* [What to work on]
Every line of the entries below that mentions "ChanConsR" is to be copied out.
- Opening Delimiter -
(* ===== verification/Console.v ===== *)
(** * The serial port and the console ([uart.c], [console.c])

    The UART is its registers ([iosys]): [u_room] bytes fit before
    [LSR_TX_IDLE] clears, [u_rhr] are the bytes that arrived and were not read.
    [panicked] is never set in a state that is still running. *)

From S2P Require Import Prelude Riscv Monad State Kstring Printf Kalloc Vm Proc Sleeplock.
#[local] Open Scope Z_scope.

Definition UART_TX_BUF_SIZE : Z := 32.
Definition INPUT_BUF : Z := 128.
Definition CONSOLE : Z := 1.

Definition getio {A : Type} (f : iosys -> A) : K A := gets (fun k => f (k_io k)).
Definition modify_io (f : iosys -> iosys) : K unit := modify (fun k => set_io (f (k_io k)) k).

Definition set_u_thr x (o : iosys) := mkiosys x (u_room o) (u_rhr o) (u_tx_buf o) (u_tx_w o) (u_tx_r o) (cons_buf o) (cons_r o) (cons_w o) (cons_e o) (pr_locking o) (io_vd o).
Definition set_u_room x (o : iosys) := mkiosys (u_thr o) x (u_rhr o) (u_tx_buf o) (u_tx_w o) (u_tx_r o) (cons_buf o) (cons_r o) (cons_w o) (cons_e o) (pr_locking o) (io_vd o).
Definition set_u_rhr x (o : iosys) := mkiosys (u_thr o) (u_room o) x (u_tx_buf o) (u_tx_w o) (u_tx_r o) (cons_buf o) (cons_r o) (cons_w o) (cons_e o) (pr_locking o) (io_vd o).
Definition set_u_tx_buf x (o : iosys) := mkiosys (u_thr o) (u_room o) (u_rhr o) x (u_tx_w o) (u_tx_r o) (cons_buf o) (cons_r o) (cons_w o) (cons_e o) (pr_locking o) (io_vd o).
Definition set_u_tx_w x (o : iosys) := mkiosys (u_thr o) (u_room o) (u_rhr o) (u_tx_buf o) x (u_tx_r o) (cons_buf o) (cons_r o) (cons_w o) (cons_e o) (pr_locking o) (io_vd o).
Definition set_u_tx_r x (o : iosys) := mkiosys (u_thr o) (u_room o) (u_rhr o) (u_tx_buf o) (u_tx_w o) x (cons_buf o) (cons_r o) (cons_w o) (cons_e o) (pr_locking o) (io_vd o).
Definition set_cons_buf x (o : iosys) := mkiosys (u_thr o) (u_room o) (u_rhr o) (u_tx_buf o) (u_tx_w o) (u_tx_r o) x (cons_r o) (cons_w o) (cons_e o) (pr_locking o) (io_vd o).
Definition set_cons_r x (o : iosys) := mkiosys (u_thr o) (u_room o) (u_rhr o) (u_tx_buf o) (u_tx_w o) (u_tx_r o) (cons_buf o) x (cons_w o) (cons_e o) (pr_locking o) (io_vd o).
Definition set_cons_w x (o : iosys) := mkiosys (u_thr o) (u_room o) (u_rhr o) (u_tx_buf o) (u_tx_w o) (u_tx_r o) (cons_buf o) (cons_r o) x (cons_e o) (pr_locking o) (io_vd o).
Definition set_cons_e x (o : iosys) := mkiosys (u_thr o) (u_room o) (u_rhr o) (u_tx_buf o) (u_tx_w o) (u_tx_r o) (cons_buf o) (cons_r o) (cons_w o) x (pr_locking o) (io_vd o).

(** [ReadReg(LSR) & LSR_TX_IDLE]. *)
Definition lsr_tx_idle (o : iosys) : bool := (0 <? u_room o)%nat.

(** [WriteReg(THR, c)]. *)
Definition write_thr (c : Z) : K unit :=
  modify_io (fun o => set_u_room (pred (u_room o)) (set_u_thr (u_thr o ++ [u8 c]) o)).

(** A ring buffer's cell. *)
Definition ring_get (l : list Z) (i size : Z) : Z := default 0 (l !! Z.to_nat (i mod size)).
Definition ring_set (l : list Z) (i size c : Z) : list Z := <[Z.to_nat (i mod size) := u8 c]> l.

Section console.
Context {L : Layout} {W : Wakeups}.

(** ** [uart.c] *)

Fixpoint uartstart_loop (fuel : nat) : K unit :=
  w ← getio u_tx_w;
  r ← getio u_tx_r;
  if w =? r then mret ()
  else
    idle ← getio lsr_tx_idle;
    if negb idle then mret ()
    else
      match fuel with
      | O => out_of_fuel
      | S fuel' =>
          buf ← getio u_tx_buf;
          let c := ring_get buf r UART_TX_BUF_SIZE in
          modify_io (set_u_tx_r (u64 (r + 1)));;
          wakeup ChanUartTx;;
          write_thr c;;
          uartstart_loop fuel'
      end.

(** Every iteration takes a byte of the UART's room. *)
Definition uartstart : K unit := room ← getio u_room; uartstart_loop room.

Fixpoint uartputc_loop (fuel : nat) (c : Z) : K unit :=
  w ← getio u_tx_w;
  r ← getio u_tx_r;
  if w =? u64 (r + UART_TX_BUF_SIZE) then
    match fuel with
    | O => out_of_fuel
    | S fuel' => sleep ChanUartTx UartLock;; uartputc_loop fuel' c
    end
  else
    modify_io (fun o => set_u_tx_buf (ring_set (u_tx_buf o) w UART_TX_BUF_SIZE c) o);;
    modify_io (set_u_tx_w (u64 (w + 1)));;
    uartstart;;
    release UartLock.

Definition uartputc (c : Z) : K unit :=
  acquire UartLock;;
  uartputc_loop wakeups c.

Definition uartgetc : K Z :=
  l ← getio u_rhr;
  match l with
  | c :: l' => modify_io (set_u_rhr l');; mret (u8 c)
  | [] => mret (-1)
  end.

(** ** [console.c] *)

Fixpoint consolewrite_loop (n : nat) (user_src : bool) (src i : Z) : K Z :=
  match n with
  | O => mret i
  | S n' =>
      r ← either_copyin user_src (u64 (src + i)) 1;
      if fst r =? -1 then mret i
      else uartputc (default 0 (head (snd r)));; consolewrite_loop n' user_src src (i + 1)
  end.

Definition consolewrite (user_src : bool) (src n : Z) : K Z := consolewrite_loop (Z.to_nat n) user_src src 0.

(** The inner loop of [consoleread]: false if the process is killed. *)
Fixpoint consoleread_wait (fuel : nat) : K bool :=
  r ← getio cons_r;
  w ← getio cons_w;
  if r =? w then
    p ← curproc;
    killed ← getp p p_killed;
    if truthy killed then mret false
    else
      match fuel with
      | O => out_of_fuel
      | S fuel' => sleep ChanConsR ConsLock;; consoleread_wait fuel'
      end
  else mret true.

(** [left] is the C variable [n]; the result is its final value, [None] when
    the process was killed. *)
Fixpoint consoleread_loop (left : nat) (user_dst : bool) (dst target : Z) : K (option Z) :=
  match left with
  | O => mret (Some 0)
  | S left' =>
      let n := Z.of_nat left in
      ok ← consoleread_wait wakeups;
      if negb ok then release ConsLock;; mret None
      else
        r ← getio cons_r;
        buf ← getio cons_buf;
        let c := ring_get buf r INPUT_BUF in
        modify_io (set_cons_r (u32 (r + 1)));;
        if c =? 4 then
          when (n <? target) (modify_io (fun o => set_cons_r (u32 (cons_r o - 1)) o));;
          mret (Some n)
        else
          e ← either_copyout user_dst dst [c];
          if e =? -1 then mret (Some n)
          else if c =? 10 then mret (Some (n - 1))
          else consoleread_loop left' user_dst (u64 (dst + 1)) target
  end.

Definition consoleread (user_dst : bool) (dst n : Z) : K Z :=
  acquire ConsLock;;
  o ← consoleread_loop (Z.to_nat n) user_dst dst n;
  match o with
  | None => mret (-1)
  | Some n' => release ConsLock;; mret (if 0 <? n then n - n' else 0)
  end.

(** The loop of control-U. *)
Fixpoint killline_loop (fuel : nat) : K unit :=
  e ← getio cons_e;
  w ← getio cons_w;
  buf ← getio cons_buf;
  if negb (e =? w) && negb (ring_get buf (u32 (e - 1)) INPUT_BUF =? 10) then
    match fuel with
    | O => out_of_fuel
    | S fuel' =>
        modify_io (set_cons_e (u32 (e - 1)));;
        consputc BACKSPACE;;
        killline_loop fuel'
    end
  else mret ().

Definition consoleintr (c : Z) : K unit :=
  acquire ConsLock;;
  (if c =? 16 then procdump
   else if c =? 21 then
     e ← getio cons_e;
     w ← getio cons_w;
     killline_loop (Z.to_nat (u32 (e - w)))
   else if (c =? 8) || (c =? 127) then
     e ← getio cons_e;
     w ← getio cons_w;
     when (negb (e =? w)) (modify_io (set_cons_e (u32 (e - 1)));; consputc BACKSPACE)
   else
     e ← getio cons_e;
     r ← getio cons_r;
     when (negb (c =? 0) && (u32 (e - r) <? INPUT_BUF))
       (let c := if c =? 13 then 10 else c in
        consputc c;;
        modify_io (fun o => set_cons_buf (ring_set (cons_buf o) e INPUT_BUF c) o);;
        modify_io (set_cons_e (u32 (e + 1)));;
        when ((c =? 10) || (c =? 4) || (u32 (e + 1) =? u32 (r + INPUT_BUF)))
          (modify_io (set_cons_w (u32 (e + 1)));;
           wakeup ChanConsR)));;
  release ConsLock.

Fixpoint uartintr_loop (fuel : nat) : K unit :=
  c ← uartgetc;
  if c =? -1 then mret ()
  else
    match fuel with
    | O => out_of_fuel
    | S fuel' => consoleintr c;; uartintr_loop fuel'
    end.

(** Every iteration reads a byte of [RHR]. *)
Definition uartintr : K unit :=
  l ← getio u_rhr;
  uartintr_loop (length l);;
  acquire UartLock;;
  uartstart;;
  release UartLock.

(** [devsw], as [consoleinit] fills it in. *)
Definition devsw_read (major : Z) : option (bool -> Z -> Z -> K Z) := if major =? CONSOLE then Some consoleread else None.
Definition devsw_write (major : Z) : option (bool -> Z -> Z -> K Z) := if major =? CONSOLE then Some consolewrite else None.

End console.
- Closing Delimiter -
* [Task solution]
      | S fuel' => sleep ChanConsR ConsLock;; consoleread_wait fuel'
           wakeup ChanConsR)));;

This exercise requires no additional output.